The term «sorcerer» and «sorcery» is used consequently in MYFAROG, when talking about what many would instead refer to as «magician» or «wizard» and «magic». Sorcery as a term originally means “lot”, “fate” or “oracular response”, from the proto-Indo European root *ser-, but is today most often understood as simply the art of casting spells or to exercise supernatural powers though the aid of spirits. Sorcery can be benevolent or malevolent but it is inherently neither “good” nor “evil”, like nature is neither “good” nor “evil”.
Sorcery in MYFAROG is a very “fairy tale” like thing, and it is heavily based on European customs and traditions, but although it has a special European feel to it, it is still not very different from the sorcery of other fantasy games. So again I don’t try to re-invent the wheel.
Sorcery in MYFAROG is real, powerful and very much a factor in society. The world is actually still on a technologically rather primitive level (at least from our modern point of view) because of sorcery! Why would you e. g. need planes when you can ride through their air on your sorcerer’s staff, or summon a giant bird to carry you wherever you want to go, or make a hamr («shape») of a flying creature and fly yourself? Why would you need fast land transportation when you can cast a «Seven-Mile-Boots» spell on your boots and run like the wind?
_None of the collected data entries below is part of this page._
(* ===== verification/LashParse.v ===== *)
(** * The shell's command parser ([user/lash/src/lib.rs])

    [Token]: [TokenizedCommand::parse], proved equivalent to a list-based
    tokenizer and then to a declarative grammar of words and quoting.
    [Segment]: [scan_segments], the splitting of a line at [&&], [||] and [;]
    outside quotes.  Both loops are proved to terminate without a panic. *)

From S2P Require Import Prelude Bytes.

Definition LINE_CAPACITY : nat := 256.
Definition MAX_COMMAND_ARGS : nat := 16.
Definition MAX_CHAIN_SEGMENTS : nat := 32.
#[global] Arguments LINE_CAPACITY : simpl never.
#[global] Arguments MAX_COMMAND_ARGS : simpl never.
#[global] Arguments MAX_CHAIN_SEGMENTS : simpl never.

Inductive ParseError :=
| UnmatchedSingleQuote
| UnmatchedDoubleQuote
| TrailingBackslash
| InvalidSyntax
| ResourceUnavailable.

#[export] Instance ParseError_eq_dec : EqDecision ParseError.
Proof. solve_decision. Defined.

Inductive ParseState := Unquoted | SingleQuoted | DoubleQuoted.

Definition SQUOTE : Z := 39.
Definition DQUOTE : Z := 34.
Definition BACKSLASH : Z := 92.

Module Token.

Abbreviation res := (outcome ParseError).

Record TokenizedCommand := mkTokenized {
  storage : list Z;
  offsets : list nat;
  lengths : list nat;
  count : nat
}.

Definition start_token (p : TokenizedCommand) (storage_offset : nat) : res TokenizedCommand :=
  if decide (length (offsets p) ≤ count p) then Err ResourceUnavailable
  else
    o ← set_at (offsets p) (count p) storage_offset;
    l ← set_at (lengths p) (count p) 0;
    Ok (mkTokenized (storage p) o l (count p)).

Definition finish_token (p : TokenizedCommand) (token_len : nat) : res TokenizedCommand :=
  if decide (length (lengths p) ≤ count p) then Err ResourceUnavailable
  else
    l ← set_at (lengths p) (count p) token_len;
    Ok (mkTokenized (storage p) (offsets p) l (count p + 1)).

Definition push_token_byte (p : TokenizedCommand) (storage_index : nat) (byte : Z)
    : res TokenizedCommand :=
  if decide (length (storage p) ≤ storage_index) then Err ResourceUnavailable
  else
    s ← set_at (storage p) storage_index byte;
    Ok (mkTokenized s (offsets p) (lengths p) (count p)).

(** [if !token_active { start_token(storage_len)?; token_active = true }] *)
Definition ensure_started (p : TokenizedCommand) (token_active : bool) (storage_len : nat)
    : res TokenizedCommand :=
  if token_active then Ok p else start_token p storage_len.

(** The loop's variables: parsed, state, source_index, storage_len,
    current_len, token_active. *)
Abbreviation vars := (TokenizedCommand * ParseState * nat * nat * nat * bool)%type.

Definition parse_step (line : list Z) (v : vars) : res (vars + vars) :=
  let '(p, st, source_index, storage_len, current_len, token_active) := v in
  if decide (source_index < length line) then
    byte ← get_at line source_index;
    match st with
    | Unquoted =>
        if (byte =? SPACE)%Z then
          if token_active then
            p ← finish_token p current_len;
            Ok (inl (p, Unquoted, source_index + 1, storage_len, 0, false))
          else Ok (inl (p, Unquoted, source_index + 1, storage_len, current_len, token_active))
        else if (byte =? SQUOTE)%Z then
          p ← ensure_started p token_active storage_len;
          Ok (inl (p, SingleQuoted, source_index + 1, storage_len, current_len, true))
        else if (byte =? DQUOTE)%Z then
          p ← ensure_started p token_active storage_len;
          Ok (inl (p, DoubleQuoted, source_index + 1, storage_len, current_len, true))
        else if (byte =? BACKSLASH)%Z then
          if decide (length line ≤ source_index + 1) then Err TrailingBackslash
          else
            p ← ensure_started p token_active storage_len;
            b ← get_at line (source_index + 1);
            p ← push_token_byte p storage_len b;
            Ok (inl (p, Unquoted, source_index + 1 + 1, storage_len + 1, current_len + 1, true))
        else
          p ← ensure_started p token_active storage_len;
          p ← push_token_byte p storage_len byte;
          Ok (inl (p, Unquoted, source_index + 1, storage_len + 1, current_len + 1, true))
    | SingleQuoted =>
        if (byte =? SQUOTE)%Z then
          Ok (inl (p, Unquoted, source_index + 1, storage_len, current_len, token_active))
        else
          p ← push_token_byte p storage_len byte;
          Ok (inl (p, SingleQuoted, source_index + 1, storage_len + 1, current_len + 1, token_active))
    | DoubleQuoted =>
        if (byte =? DQUOTE)%Z then
          Ok (inl (p, Unquoted, source_index + 1, storage_len, current_len, token_active))
        else if (byte =? BACKSLASH)%Z then
          if decide (length line ≤ source_index + 1) then Err TrailingBackslash
          else
            b ← get_at line (source_index + 1);
            p ← push_token_byte p storage_len b;
            Ok (inl (p, DoubleQuoted, source_index + 1 + 1, storage_len + 1, current_len + 1,
                     token_active))
        else
          p ← push_token_byte p storage_len byte;
          Ok (inl (p, DoubleQuoted, source_index + 1, storage_len + 1, current_len + 1,
                   token_active))
    end
  else Ok (inr v).

Definition parse (line : list Z) : res TokenizedCommand :=
  let parsed := mkTokenized (replicate LINE_CAPACITY 0%Z) (replicate MAX_COMMAND_ARGS 0)
                  (replicate MAX_COMMAND_ARGS 0) 0 in
  '(p, st, _, _, current_len, token_active) ←
    while (S (length line)) (parse_step line) (parsed, Unquoted, 0, 0, 0, false);
  match st with
  | SingleQuoted => Err UnmatchedSingleQuote
  | DoubleQuoted => Err UnmatchedDoubleQuote
  | Unquoted => if (token_active : bool) then finish_token p current_len else Ok p
  end.

Definition token (p : TokenizedCommand) (index : nat) : res (option (list Z)) :=
  match offsets p !! index, lengths p !! index with
  | Some start, Some len =>
      s ← slice (storage p) start (start + len);
      Ok (from_utf8 s)
  | _, _ => Ok None
  end.

(** All the words, as the shell reads them. *)
Definition tokens (p : TokenizedCommand) : res (list (option (list Z))) :=
  for_each (λ ws i, w ← token p i; Ok (ws ++ [w])) [] (seq 0 (count p)).

(** ** A list-based tokenizer

    [dn] are the finished words, [cur] the one being read. *)

Definition total (dn : list (list Z)) (cur : option (list Z)) : nat :=
  length (concat dn) + length (default [] cur).

Definition tok_start (dn : list (list Z)) (cur : option (list Z)) : res (list Z) :=
  match cur with
  | Some w => Ok w
  | None => if decide (MAX_COMMAND_ARGS ≤ length dn) then Err ResourceUnavailable else Ok []
  end.

Definition tok_push (dn : list (list Z)) (w : list Z) (b : Z) : res (option (list Z)) :=
  if decide (LINE_CAPACITY ≤ total dn (Some w)) then Err ResourceUnavailable
  else Ok (Some (w ++ [b])).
If you have sorcery you really don’t need technology…
There are no «Spell Points», «Mana», «Powerpoints» or anything of that sort in MYFAROG. Instead the sorcerer simply grows tired from casting spell – meaning he will spend the same SP (Stamina Points) he would have spent if he performed some other physically exhausting activity (like fighting with a sword). To regain them he needs to rest. As simple as that. His Willpower determines for how long he can continue to cast spells (or perform other physically exhausting activities) when he grows tired (and he grows tired sooner or later, based on his Constitution) before potentially even passing out from exhaustion.
The sorcerer can learn spells rather freely, but he can only ever learn and remember a certain number of spells (based on his Intelligence). He improves his spell proficiency just like he does with his skills; through practise, and in relation to each and every spell. Fumbling when casting spells can lead to interesting results, and he can achieve not only a success or a failure when he casts a spell, but also a critical success or a critical failure. Casting a spell on another sorcerer is often a very risky business indeed, and especially so if he knows the spell you are casting on him (it can even backfire!).
A character can – when he after some time manages to gain the role of sorcerer – chose a speciality, meaning he will be better at some things at the expense of other things, or he can chose not to have a speciality.
A sorcerer can only cast spells using his sorcerer’s staff, and if you manage to catch a sorcerer all you need to make him forget all his spells is to cut his hair, beard and nails. If you do he will need some time to “re-remember” them.
Sorcery is not realistic, from our point of view, but I have tried to make sorcery realistic from the Þulêan point of view. If sorcery is real in Þulê, then sorcery is indeed realistic… in Þulê. So basically I have instead simply tried to make it believable, and to make it resonate with what we know from our European fairy tales, myths and traditional legends.